Emsal Mahkeme Kararı İstanbul Bölge Adliye Mahkemesi 16. Hukuk Dairesi 2021/995 E. 2021/1309 K. 24.06.2021 T.

Görüntülediğiniz mahkeme kararı kesinleşmiş bir karardır.

T.C.
İSTANBUL
BÖLGE ADLİYE MAHKEMESİ
16. HUKUK DAİRESİ
T Ü R K M İ L L E T İ A D I N A
İ S T İ N A F K A R A R I
DOSYA NO: 2021/995 Esas
KARAR NO: 2021/1309 Karar
İNCELENEN KARARIN
MAHKEMESİ: İSTANBUL 1.FİKRÎ VE SINAÎ HAKLAR HUKUK MAHKEMESİ
TARİHİ: 02/03/2021
NUMARASI: 2020/124 E., 2021/98 K.
DAVANIN KONUSU: Marka (Maddi Tazminat İstemli)
KARAR TARİHİ: 24/06/2021
İstinaf incelemesi üzerine Dairemize gelen dosya incelendi;
GEREĞİ DÜŞÜNÜLDÜ:
DAVA:Davacı vekili dava dilekçesinde; müvekkilinin dünyaca tanınmış … marka ve ilgili bazı şekil, logo, yazı, sözcük ve benzerlerinin TPE nezdinde tescilli hak sahibi olduğunu, davalılardan …’ın … markası adına tescilli olan ve ticaretini yapan şahıs, … A.Ş’nin ise bu markanın ithalat veya imalatını yapan olmakla … markasının ticaretini birinci elden yapan şirket, diğer davalıların da bölge ana bayileri olduğunu, bu itibarla her bir davalının dava konusu ayakkabıların haksız ticaretini yapmak suretiyle müvekkiline zarar verdiğini, müvekkilinin hakkı olan kârı elde etmesine mani olup, dünyaca tanınmış markasına ait logoyu JUMP markalı ayakkabılarda kullanarak tüketici nazarında markanın ve logonun prestij kaybetmesine neden olduğunu ileri sürerek, fazlaya ilişkin hakları saklı kalmak kaydıyla 1.000 TL maddi, 5.000 TL manevi tazminatın 1 ve 2 numaralı davalılardan müştereken ve müteselsilen, davalı … A.Ş’den 250 TL maddi ve 250 TL manevi, davalı … Ltd.Şti’den 250 TL maddi, 250 TL manevi, davalı … A.Ş’den 250 TL maddi ve 250 TL manevi, davalı … adına yetkilisinden 250 TL maddi ve 250 TL manevi tazminatın tahsiline karar verilmesini talep ve dava etmiştir.

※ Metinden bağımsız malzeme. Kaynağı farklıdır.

Section ByLabel.
(** A frame built label by label: at most one row for a label, with that
    label as its rsid. *)
Variable F : string -> list row.
Hypothesis F_rows : forall k, F k = [] \/ exists r, F k = [r] /\ rsid r = k.

Lemma loc_flat_map_skip labels k :
  ~ In k labels -> loc (flat_map F labels) k = None.
Proof.
  induction labels as [|u labels IH]; simpl; trivial.
  intros H. rewrite loc_app, IH by tauto.
  destruct (F_rows u) as [->|[r [-> E]]]; trivial.
  unfold loc. simpl. destruct (String.eqb_spec (rsid r) k); trivial.
  exfalso. apply H. left. congruence.
Qed.

Lemma loc_flat_map labels k :
  NoDup labels -> In k labels -> loc (flat_map F labels) k = loc (F k) k.
Proof.
  induction labels as [|u labels IH]; simpl; [tauto|].
  intros Hnd Hin. inversion Hnd as [|? ? Hu Hnd']; subst.
  rewrite loc_app. destruct Hin as [->|Hin].
  - rewrite loc_flat_map_skip by assumption. now destruct (loc (F k) k).
  - rewrite IH by assumption.
    destruct (F_rows u) as [->|[r [-> E]]]; trivial.
    unfold loc at 1. simpl. destruct (String.eqb_spec (rsid r) k); trivial.
    exfalso. apply Hu. congruence.
Qed.

Lemma index_flat_map labels :
  (forall k, In k labels -> F k <> []) -> index (flat_map F labels) = labels.
Proof.
  induction labels as [|u labels IH]; simpl; trivial.
  intros H. unfold index in *. rewrite map_app, IH by auto.
  destruct (F_rows u) as [E|[r [-> E]]]; [|simpl; congruence].
  exfalso. apply (H u); auto.
Qed.
End ByLabel.

Lemma combined_rows_rows this other k :
  pd.combined_rows this other k = [] \/
  exists r, pd.combined_rows this other k = [r] /\ rsid r = k.
Proof.
  unfold pd.combined_rows.
  destruct (loc this k), (loc other k); eauto.
Qed.

Lemma index_combine_first this other :
  index (pd.combine_first this other) = pd.index_union (index this) (index other).
Proof.
  apply (index_flat_map (pd.combined_rows this other) (combined_rows_rows this other)).
  intros k Hk. apply index_union_In in Hk. unfold pd.combined_rows.
  destruct Hk as [Hk|Hk]; apply loc_In_index in Hk as [r ->];
    destruct (loc _ k); discriminate.
Qed.

Lemma combine_first_unique this other : unique_index (pd.combine_first this other).
Proof.
  unfold unique_index. rewrite index_combine_first. apply index_union_NoDup.
Qed.

Lemma loc_combine_first this other k :
  loc (pd.combine_first this other) k =
  match loc this k, loc other k with
  | Some a, Some b =>
      Some (mkRow k (chrom a) (pos a) (pd.first_notnull (genotype a) (genotype b)))
  | Some a, None => Some a
  | None, Some b => Some b
  | None, None => None
  end.
Proof.
  change (pd.combine_first this other)
    with (flat_map (pd.combined_rows this other)
                   (pd.index_union (index this) (index other))).
  destruct (in_dec string_dec k (pd.index_union (index this) (index other)))
    as [Hin|Hout].
  - rewrite (loc_flat_map _ (combined_rows_rows this other))
      by (trivial; apply index_union_NoDup).
    unfold pd.combined_rows.
    destruct (loc this k) as [a|] eqn:Ea, (loc other k) as [b|] eqn:Eb;
      unfold loc at 1; simpl; rewrite ?String.eqb_refl; trivial.
    + apply loc_Some in Ea as [_ <-]. now rewrite row_eta.
    + apply loc_Some in Eb as [_ <-]. now rewrite row_eta.
  - rewrite (loc_flat_map_skip _ (combined_rows_rows this other)) by assumption.
    rewrite index_union_In in Hout.
    destruct (loc this k) as [a|] eqn:Ea.
    { exfalso. apply Hout. left. apply loc_In_index. eauto. }
    destruct (loc other k) as [b|] eqn:Eb; trivial.
    exfalso. apply Hout. right. apply loc_In_index. eauto.
Qed.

CEVAP: Davalılar vekili cevap dilekçesinde; zamanaşımı def’inde bulunmuş, davacının iddialarına dayanak yaptığı tespit dosyalarında ibraz edilen raporların gerçek ürünler üzerinden değil, davacının sunduğu katalog ve resimler üzerinden inceleme neticesinde sadır olup, bu raporlara itibar edilemeyeceğini, iltibasa yol açtığı öne sürülen ayakkabılara ait piyasadan temin edilen bir ürün bulunmadığını, tetkikat sırasında ibraz edilen … markalı ayakkabıların ise üretimde ve stokta bulunmadığını, müvekkiline ait … logo ve markalı ayakkabıların kendine özgü modeller olup, markanın dünyaca tanınmış bir marka olduğunu, çizgi, şerit vb. unsurların spor ayakkabılarının genel konsepti olup, inhisar altına alınmasının mümkün olmadığını, modeller arasında iltibasın da bulunmadığını, … logolu ve markalı ürünlerin bu her iki karekteri de beraber taşıyarak satışa sunulduğundan diğer tüm ürünlerden ve davacı ürünlerinden de kesin olarak ve kolaylıkla ayrıldığını, müvekkillerinden … dışındaki diğer davalıların … markalı spor ayakkabıları pazarlayan firmalar olduğundan onlara husumet yöneltilemeyeceğini savunarak davanın reddini istemiştir. İstanbul 1. FSHHM’nin 27/12/2012 gün 2005/487 Esas – 2012/325 Karar sayılı kararıyla “1.000.-TL maddi tazminat ile 5.000.-TL manevi tazminatın davalı … ile ….’den müştereken ve müteselsilen alınarak davacıya verilmesine, 250.-TL maddi 250.-TL manevi tazminatın davalı ….’den alınarak davacıya verilmesine, 250.-TL maddi 250.-TL manevi tazminatın davalı … Ltd. Şti’den alınarak davacıya verilmesine, 250.-TL maddi 250.-TL manevi tazminatın davalı … A.Ş.’den alınarak davacıya verilmesine, 250.-TL maddi 250.-TL manevi tazminatın davalı …’den alınarak davacıya verilmesine, ıslah dilekçesiyle talep edilen faiz talebine davalı vekili zaman aşımı itirazında bulunduğundan fiil tarihi dikkate alınarak 5 yıllık ceza zaman aşımının geçmiş olması nedeniyle faize ilişkin talebin reddine, dava alacak davası olduğundan ilan talebinin reddine ” karar verilmiştir. Karara karşı taraf vekilleri ayrı ayrı temyiz başvurusunda bulunmuştur.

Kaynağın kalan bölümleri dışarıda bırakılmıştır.